(THE DATA begins)

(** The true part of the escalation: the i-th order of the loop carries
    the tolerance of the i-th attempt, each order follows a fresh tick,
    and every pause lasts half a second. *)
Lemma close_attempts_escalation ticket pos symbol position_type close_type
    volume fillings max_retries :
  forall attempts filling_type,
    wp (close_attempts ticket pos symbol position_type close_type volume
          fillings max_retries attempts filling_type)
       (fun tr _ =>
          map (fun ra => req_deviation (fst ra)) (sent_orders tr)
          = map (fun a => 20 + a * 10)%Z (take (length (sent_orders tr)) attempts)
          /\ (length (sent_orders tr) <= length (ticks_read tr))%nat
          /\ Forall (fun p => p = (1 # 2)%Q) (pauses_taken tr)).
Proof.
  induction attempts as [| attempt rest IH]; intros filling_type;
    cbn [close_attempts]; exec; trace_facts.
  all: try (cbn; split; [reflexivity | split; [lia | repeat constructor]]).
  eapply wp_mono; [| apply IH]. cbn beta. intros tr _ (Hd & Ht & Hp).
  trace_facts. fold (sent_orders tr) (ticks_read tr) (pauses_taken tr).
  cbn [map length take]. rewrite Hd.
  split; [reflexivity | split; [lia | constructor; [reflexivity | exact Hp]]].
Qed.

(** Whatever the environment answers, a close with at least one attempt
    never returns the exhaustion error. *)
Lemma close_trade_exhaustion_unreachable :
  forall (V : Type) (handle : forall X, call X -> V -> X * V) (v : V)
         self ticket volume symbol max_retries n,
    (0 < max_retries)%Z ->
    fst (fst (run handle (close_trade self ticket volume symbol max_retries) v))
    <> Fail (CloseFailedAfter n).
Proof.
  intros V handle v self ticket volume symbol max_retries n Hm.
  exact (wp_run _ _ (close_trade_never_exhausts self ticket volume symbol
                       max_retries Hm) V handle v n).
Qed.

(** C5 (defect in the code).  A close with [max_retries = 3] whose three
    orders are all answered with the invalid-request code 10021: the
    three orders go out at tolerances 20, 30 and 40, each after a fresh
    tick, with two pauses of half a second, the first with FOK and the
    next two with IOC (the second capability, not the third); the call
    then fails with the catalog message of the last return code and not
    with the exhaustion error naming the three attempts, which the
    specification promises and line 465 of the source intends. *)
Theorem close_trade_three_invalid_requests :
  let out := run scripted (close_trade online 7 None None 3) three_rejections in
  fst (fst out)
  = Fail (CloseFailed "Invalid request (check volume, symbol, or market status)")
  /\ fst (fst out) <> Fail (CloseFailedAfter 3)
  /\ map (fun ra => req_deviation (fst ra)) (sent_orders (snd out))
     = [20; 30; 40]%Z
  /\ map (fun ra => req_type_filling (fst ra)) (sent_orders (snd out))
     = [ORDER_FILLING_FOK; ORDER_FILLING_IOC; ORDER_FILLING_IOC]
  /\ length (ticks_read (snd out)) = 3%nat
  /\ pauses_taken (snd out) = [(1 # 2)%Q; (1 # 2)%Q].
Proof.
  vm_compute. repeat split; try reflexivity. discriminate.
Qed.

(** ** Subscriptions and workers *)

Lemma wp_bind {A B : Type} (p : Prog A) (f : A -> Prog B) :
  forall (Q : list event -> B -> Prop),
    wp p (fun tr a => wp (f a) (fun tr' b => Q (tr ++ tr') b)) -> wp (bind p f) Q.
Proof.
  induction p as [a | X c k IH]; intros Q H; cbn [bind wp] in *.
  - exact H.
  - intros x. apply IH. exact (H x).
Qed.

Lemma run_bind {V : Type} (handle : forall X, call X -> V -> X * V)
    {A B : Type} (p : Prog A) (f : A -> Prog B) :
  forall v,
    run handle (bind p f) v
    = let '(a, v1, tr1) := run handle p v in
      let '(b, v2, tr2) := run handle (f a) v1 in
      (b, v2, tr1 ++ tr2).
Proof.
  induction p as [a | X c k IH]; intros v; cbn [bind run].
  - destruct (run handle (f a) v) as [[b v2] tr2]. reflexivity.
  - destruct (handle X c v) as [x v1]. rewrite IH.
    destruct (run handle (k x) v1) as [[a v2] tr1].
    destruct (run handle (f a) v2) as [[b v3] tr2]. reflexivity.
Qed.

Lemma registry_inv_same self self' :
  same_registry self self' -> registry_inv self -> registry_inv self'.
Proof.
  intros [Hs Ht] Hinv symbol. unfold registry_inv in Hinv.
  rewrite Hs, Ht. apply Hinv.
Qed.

(THE DATA ends)
(THE DATA begins)

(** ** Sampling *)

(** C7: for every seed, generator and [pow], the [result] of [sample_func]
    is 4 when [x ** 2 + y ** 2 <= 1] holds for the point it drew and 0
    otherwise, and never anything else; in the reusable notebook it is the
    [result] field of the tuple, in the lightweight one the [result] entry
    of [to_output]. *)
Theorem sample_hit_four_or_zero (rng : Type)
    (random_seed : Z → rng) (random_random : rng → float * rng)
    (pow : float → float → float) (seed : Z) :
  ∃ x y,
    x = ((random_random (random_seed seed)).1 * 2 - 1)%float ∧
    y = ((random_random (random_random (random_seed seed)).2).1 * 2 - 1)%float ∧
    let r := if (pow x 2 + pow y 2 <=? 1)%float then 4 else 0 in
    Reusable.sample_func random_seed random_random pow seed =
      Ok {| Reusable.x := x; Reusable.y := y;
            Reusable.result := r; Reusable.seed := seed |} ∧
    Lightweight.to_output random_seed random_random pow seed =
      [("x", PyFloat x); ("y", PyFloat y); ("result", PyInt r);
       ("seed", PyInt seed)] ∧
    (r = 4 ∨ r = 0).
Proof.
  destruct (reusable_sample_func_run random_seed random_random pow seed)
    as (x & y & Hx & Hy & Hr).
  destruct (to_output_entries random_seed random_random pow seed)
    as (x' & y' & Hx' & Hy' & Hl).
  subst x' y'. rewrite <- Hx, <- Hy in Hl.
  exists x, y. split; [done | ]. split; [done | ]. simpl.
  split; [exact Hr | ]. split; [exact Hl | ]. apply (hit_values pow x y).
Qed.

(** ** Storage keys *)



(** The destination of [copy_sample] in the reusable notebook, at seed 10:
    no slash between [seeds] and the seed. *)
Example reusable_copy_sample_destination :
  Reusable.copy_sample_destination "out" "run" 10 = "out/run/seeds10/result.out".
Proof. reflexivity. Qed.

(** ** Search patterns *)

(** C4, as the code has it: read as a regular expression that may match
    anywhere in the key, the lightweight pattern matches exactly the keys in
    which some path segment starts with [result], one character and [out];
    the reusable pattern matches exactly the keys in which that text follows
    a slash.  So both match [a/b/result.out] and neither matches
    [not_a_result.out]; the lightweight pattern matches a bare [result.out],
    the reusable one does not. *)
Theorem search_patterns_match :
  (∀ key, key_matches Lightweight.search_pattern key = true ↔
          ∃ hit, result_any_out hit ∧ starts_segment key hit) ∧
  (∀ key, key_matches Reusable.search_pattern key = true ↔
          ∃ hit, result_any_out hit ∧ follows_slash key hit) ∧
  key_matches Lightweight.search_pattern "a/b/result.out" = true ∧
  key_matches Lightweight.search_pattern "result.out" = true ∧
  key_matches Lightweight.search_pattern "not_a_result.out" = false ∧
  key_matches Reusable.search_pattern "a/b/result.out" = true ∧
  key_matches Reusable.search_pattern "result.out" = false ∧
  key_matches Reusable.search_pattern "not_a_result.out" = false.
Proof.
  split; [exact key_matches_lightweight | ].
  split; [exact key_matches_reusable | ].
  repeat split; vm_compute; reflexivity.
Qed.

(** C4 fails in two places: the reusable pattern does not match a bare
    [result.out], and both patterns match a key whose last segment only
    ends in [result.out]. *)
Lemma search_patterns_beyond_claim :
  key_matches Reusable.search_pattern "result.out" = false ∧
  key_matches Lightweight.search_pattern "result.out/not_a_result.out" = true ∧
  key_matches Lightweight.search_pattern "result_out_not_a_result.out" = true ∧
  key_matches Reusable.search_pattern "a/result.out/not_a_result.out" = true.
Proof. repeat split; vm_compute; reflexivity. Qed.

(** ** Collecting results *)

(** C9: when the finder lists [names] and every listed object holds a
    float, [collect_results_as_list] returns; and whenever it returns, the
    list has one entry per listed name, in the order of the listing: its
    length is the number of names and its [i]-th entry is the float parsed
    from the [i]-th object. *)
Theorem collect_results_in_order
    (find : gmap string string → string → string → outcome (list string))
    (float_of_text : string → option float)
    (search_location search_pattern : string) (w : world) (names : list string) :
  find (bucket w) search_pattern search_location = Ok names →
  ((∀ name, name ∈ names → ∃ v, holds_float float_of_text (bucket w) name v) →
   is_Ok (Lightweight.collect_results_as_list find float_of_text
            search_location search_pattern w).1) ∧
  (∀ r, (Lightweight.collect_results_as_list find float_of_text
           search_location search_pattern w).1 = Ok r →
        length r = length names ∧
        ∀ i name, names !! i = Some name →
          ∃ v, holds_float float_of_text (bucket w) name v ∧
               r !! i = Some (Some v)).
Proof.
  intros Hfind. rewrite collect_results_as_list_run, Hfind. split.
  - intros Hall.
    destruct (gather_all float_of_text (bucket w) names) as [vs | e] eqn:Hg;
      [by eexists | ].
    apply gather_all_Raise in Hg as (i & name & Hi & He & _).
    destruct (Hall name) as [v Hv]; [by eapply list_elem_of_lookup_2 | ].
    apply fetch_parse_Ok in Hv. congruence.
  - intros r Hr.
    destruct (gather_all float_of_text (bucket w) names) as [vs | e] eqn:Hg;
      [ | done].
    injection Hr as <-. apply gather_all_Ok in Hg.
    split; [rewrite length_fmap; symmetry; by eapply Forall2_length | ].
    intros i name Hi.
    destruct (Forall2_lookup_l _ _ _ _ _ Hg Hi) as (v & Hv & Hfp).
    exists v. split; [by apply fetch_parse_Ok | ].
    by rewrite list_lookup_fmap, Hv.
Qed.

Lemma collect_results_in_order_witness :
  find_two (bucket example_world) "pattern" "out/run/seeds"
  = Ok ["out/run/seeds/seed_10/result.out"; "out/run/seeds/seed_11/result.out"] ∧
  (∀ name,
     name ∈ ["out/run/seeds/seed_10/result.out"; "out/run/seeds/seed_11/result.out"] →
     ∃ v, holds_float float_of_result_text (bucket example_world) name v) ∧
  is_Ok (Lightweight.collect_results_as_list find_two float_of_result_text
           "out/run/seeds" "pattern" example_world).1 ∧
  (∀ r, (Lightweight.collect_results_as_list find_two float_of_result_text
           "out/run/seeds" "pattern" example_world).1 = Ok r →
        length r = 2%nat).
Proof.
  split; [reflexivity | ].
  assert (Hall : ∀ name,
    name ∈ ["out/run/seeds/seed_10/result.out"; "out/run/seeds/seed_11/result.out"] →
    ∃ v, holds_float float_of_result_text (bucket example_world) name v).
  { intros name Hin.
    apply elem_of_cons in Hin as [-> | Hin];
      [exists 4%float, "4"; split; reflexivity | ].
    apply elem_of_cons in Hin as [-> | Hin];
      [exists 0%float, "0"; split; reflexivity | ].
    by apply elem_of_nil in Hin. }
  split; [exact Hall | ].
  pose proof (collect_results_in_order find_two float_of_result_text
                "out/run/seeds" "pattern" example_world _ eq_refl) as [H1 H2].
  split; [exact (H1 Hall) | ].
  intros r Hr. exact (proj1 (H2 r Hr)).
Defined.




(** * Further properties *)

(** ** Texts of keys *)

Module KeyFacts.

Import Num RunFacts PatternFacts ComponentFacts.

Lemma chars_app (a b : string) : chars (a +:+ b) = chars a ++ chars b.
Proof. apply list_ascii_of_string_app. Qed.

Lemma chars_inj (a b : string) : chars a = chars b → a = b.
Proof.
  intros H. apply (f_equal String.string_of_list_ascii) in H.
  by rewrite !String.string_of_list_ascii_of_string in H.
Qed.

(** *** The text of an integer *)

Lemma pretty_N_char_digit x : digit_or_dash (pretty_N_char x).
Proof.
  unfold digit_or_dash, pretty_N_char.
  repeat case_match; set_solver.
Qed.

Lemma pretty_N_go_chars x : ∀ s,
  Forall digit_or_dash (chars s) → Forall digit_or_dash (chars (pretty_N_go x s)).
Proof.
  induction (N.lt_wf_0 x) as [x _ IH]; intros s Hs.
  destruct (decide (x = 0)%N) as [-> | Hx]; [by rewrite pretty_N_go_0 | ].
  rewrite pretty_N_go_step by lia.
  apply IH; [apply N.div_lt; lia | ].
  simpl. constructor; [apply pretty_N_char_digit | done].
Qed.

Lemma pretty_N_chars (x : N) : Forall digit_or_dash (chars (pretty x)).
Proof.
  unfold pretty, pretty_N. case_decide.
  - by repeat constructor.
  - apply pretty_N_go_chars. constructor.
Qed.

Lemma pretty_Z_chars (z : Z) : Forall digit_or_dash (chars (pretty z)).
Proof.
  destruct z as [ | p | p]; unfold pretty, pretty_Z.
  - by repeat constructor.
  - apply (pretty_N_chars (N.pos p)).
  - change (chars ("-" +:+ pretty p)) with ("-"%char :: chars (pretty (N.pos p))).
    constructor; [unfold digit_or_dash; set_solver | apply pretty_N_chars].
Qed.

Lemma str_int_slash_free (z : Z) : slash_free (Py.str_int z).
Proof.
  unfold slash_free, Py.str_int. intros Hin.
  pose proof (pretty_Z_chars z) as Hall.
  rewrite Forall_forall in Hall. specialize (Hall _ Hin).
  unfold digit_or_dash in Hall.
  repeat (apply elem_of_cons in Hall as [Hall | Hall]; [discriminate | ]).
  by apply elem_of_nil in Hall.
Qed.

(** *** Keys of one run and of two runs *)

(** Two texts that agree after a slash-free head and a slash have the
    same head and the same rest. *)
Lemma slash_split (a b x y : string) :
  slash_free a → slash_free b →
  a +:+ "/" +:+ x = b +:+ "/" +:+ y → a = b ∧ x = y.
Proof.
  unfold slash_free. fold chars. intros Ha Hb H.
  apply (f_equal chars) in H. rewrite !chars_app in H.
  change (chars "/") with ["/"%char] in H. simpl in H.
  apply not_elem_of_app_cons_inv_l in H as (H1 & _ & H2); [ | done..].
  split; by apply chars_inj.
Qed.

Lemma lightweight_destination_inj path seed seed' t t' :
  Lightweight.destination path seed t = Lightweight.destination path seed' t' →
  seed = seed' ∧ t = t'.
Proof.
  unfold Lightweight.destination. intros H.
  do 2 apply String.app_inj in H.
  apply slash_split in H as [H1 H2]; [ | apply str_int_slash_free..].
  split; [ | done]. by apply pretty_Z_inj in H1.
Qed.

(THE DATA ends)
(THE DATA begins)

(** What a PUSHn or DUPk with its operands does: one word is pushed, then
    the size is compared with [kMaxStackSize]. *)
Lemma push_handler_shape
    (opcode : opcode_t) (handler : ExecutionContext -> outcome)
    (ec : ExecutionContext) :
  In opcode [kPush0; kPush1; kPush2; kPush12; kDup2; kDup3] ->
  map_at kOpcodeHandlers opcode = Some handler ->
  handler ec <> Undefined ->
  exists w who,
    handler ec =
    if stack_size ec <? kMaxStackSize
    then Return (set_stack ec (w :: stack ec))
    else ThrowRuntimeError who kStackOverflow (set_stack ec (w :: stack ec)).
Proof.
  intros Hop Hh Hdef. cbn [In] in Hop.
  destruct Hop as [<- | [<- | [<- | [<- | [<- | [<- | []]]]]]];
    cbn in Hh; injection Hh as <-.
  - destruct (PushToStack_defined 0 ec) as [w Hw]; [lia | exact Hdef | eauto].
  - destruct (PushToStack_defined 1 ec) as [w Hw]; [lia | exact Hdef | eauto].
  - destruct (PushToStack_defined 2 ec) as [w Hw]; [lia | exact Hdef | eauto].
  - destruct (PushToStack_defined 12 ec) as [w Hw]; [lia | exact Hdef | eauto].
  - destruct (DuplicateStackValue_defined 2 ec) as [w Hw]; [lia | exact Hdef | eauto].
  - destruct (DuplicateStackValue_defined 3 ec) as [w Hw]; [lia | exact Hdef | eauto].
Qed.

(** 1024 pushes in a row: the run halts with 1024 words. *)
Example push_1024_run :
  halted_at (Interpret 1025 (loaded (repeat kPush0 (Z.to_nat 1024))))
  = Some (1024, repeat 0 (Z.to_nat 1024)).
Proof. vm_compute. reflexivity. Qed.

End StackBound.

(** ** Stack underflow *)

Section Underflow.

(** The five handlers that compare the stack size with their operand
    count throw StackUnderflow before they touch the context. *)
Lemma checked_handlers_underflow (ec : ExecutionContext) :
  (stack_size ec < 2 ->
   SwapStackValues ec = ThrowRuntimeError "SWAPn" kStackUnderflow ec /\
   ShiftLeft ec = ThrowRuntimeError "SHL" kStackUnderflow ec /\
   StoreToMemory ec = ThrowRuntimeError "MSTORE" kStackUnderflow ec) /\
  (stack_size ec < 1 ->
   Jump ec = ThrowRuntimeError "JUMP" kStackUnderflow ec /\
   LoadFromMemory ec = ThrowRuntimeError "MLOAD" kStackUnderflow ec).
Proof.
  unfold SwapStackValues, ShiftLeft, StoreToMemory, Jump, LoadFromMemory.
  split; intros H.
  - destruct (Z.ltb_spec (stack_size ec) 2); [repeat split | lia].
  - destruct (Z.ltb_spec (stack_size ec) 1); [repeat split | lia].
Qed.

(THE DATA ends)

* **EXERCISE**: From the records above, reproduce exactly the lines from the one with "unfold digit_or_dash, pretty_N_char." to the one with "unfold slash_free. fold", both included, and no others.

* **WRITTEN ANSWER**:
  unfold digit_or_dash, pretty_N_char.
  repeat case_match; set_solver.
Qed.

Lemma pretty_N_go_chars x : ∀ s,
  Forall digit_or_dash (chars s) → Forall digit_or_dash (chars (pretty_N_go x s)).
Proof.
  induction (N.lt_wf_0 x) as [x _ IH]; intros s Hs.
  destruct (decide (x = 0)%N) as [-> | Hx]; [by rewrite pretty_N_go_0 | ].
  rewrite pretty_N_go_step by lia.
  apply IH; [apply N.div_lt; lia | ].
  simpl. constructor; [apply pretty_N_char_digit | done].
Qed.

Lemma pretty_N_chars (x : N) : Forall digit_or_dash (chars (pretty x)).
Proof.
  unfold pretty, pretty_N. case_decide.
  - by repeat constructor.
  - apply pretty_N_go_chars. constructor.
Qed.

Lemma pretty_Z_chars (z : Z) : Forall digit_or_dash (chars (pretty z)).
Proof.
  destruct z as [ | p | p]; unfold pretty, pretty_Z.
  - by repeat constructor.
  - apply (pretty_N_chars (N.pos p)).
  - change (chars ("-" +:+ pretty p)) with ("-"%char :: chars (pretty (N.pos p))).
    constructor; [unfold digit_or_dash; set_solver | apply pretty_N_chars].
Qed.

Lemma str_int_slash_free (z : Z) : slash_free (Py.str_int z).
Proof.
  unfold slash_free, Py.str_int. intros Hin.
  pose proof (pretty_Z_chars z) as Hall.
  rewrite Forall_forall in Hall. specialize (Hall _ Hin).
  unfold digit_or_dash in Hall.
  repeat (apply elem_of_cons in Hall as [Hall | Hall]; [discriminate | ]).
  by apply elem_of_nil in Hall.
Qed.

(** *** Keys of one run and of two runs *)

(** Two texts that agree after a slash-free head and a slash have the
    same head and the same rest. *)
Lemma slash_split (a b x y : string) :
  slash_free a → slash_free b →
  a +:+ "/" +:+ x = b +:+ "/" +:+ y → a = b ∧ x = y.
Proof.
  unfold slash_free. fold chars. intros Ha Hb H.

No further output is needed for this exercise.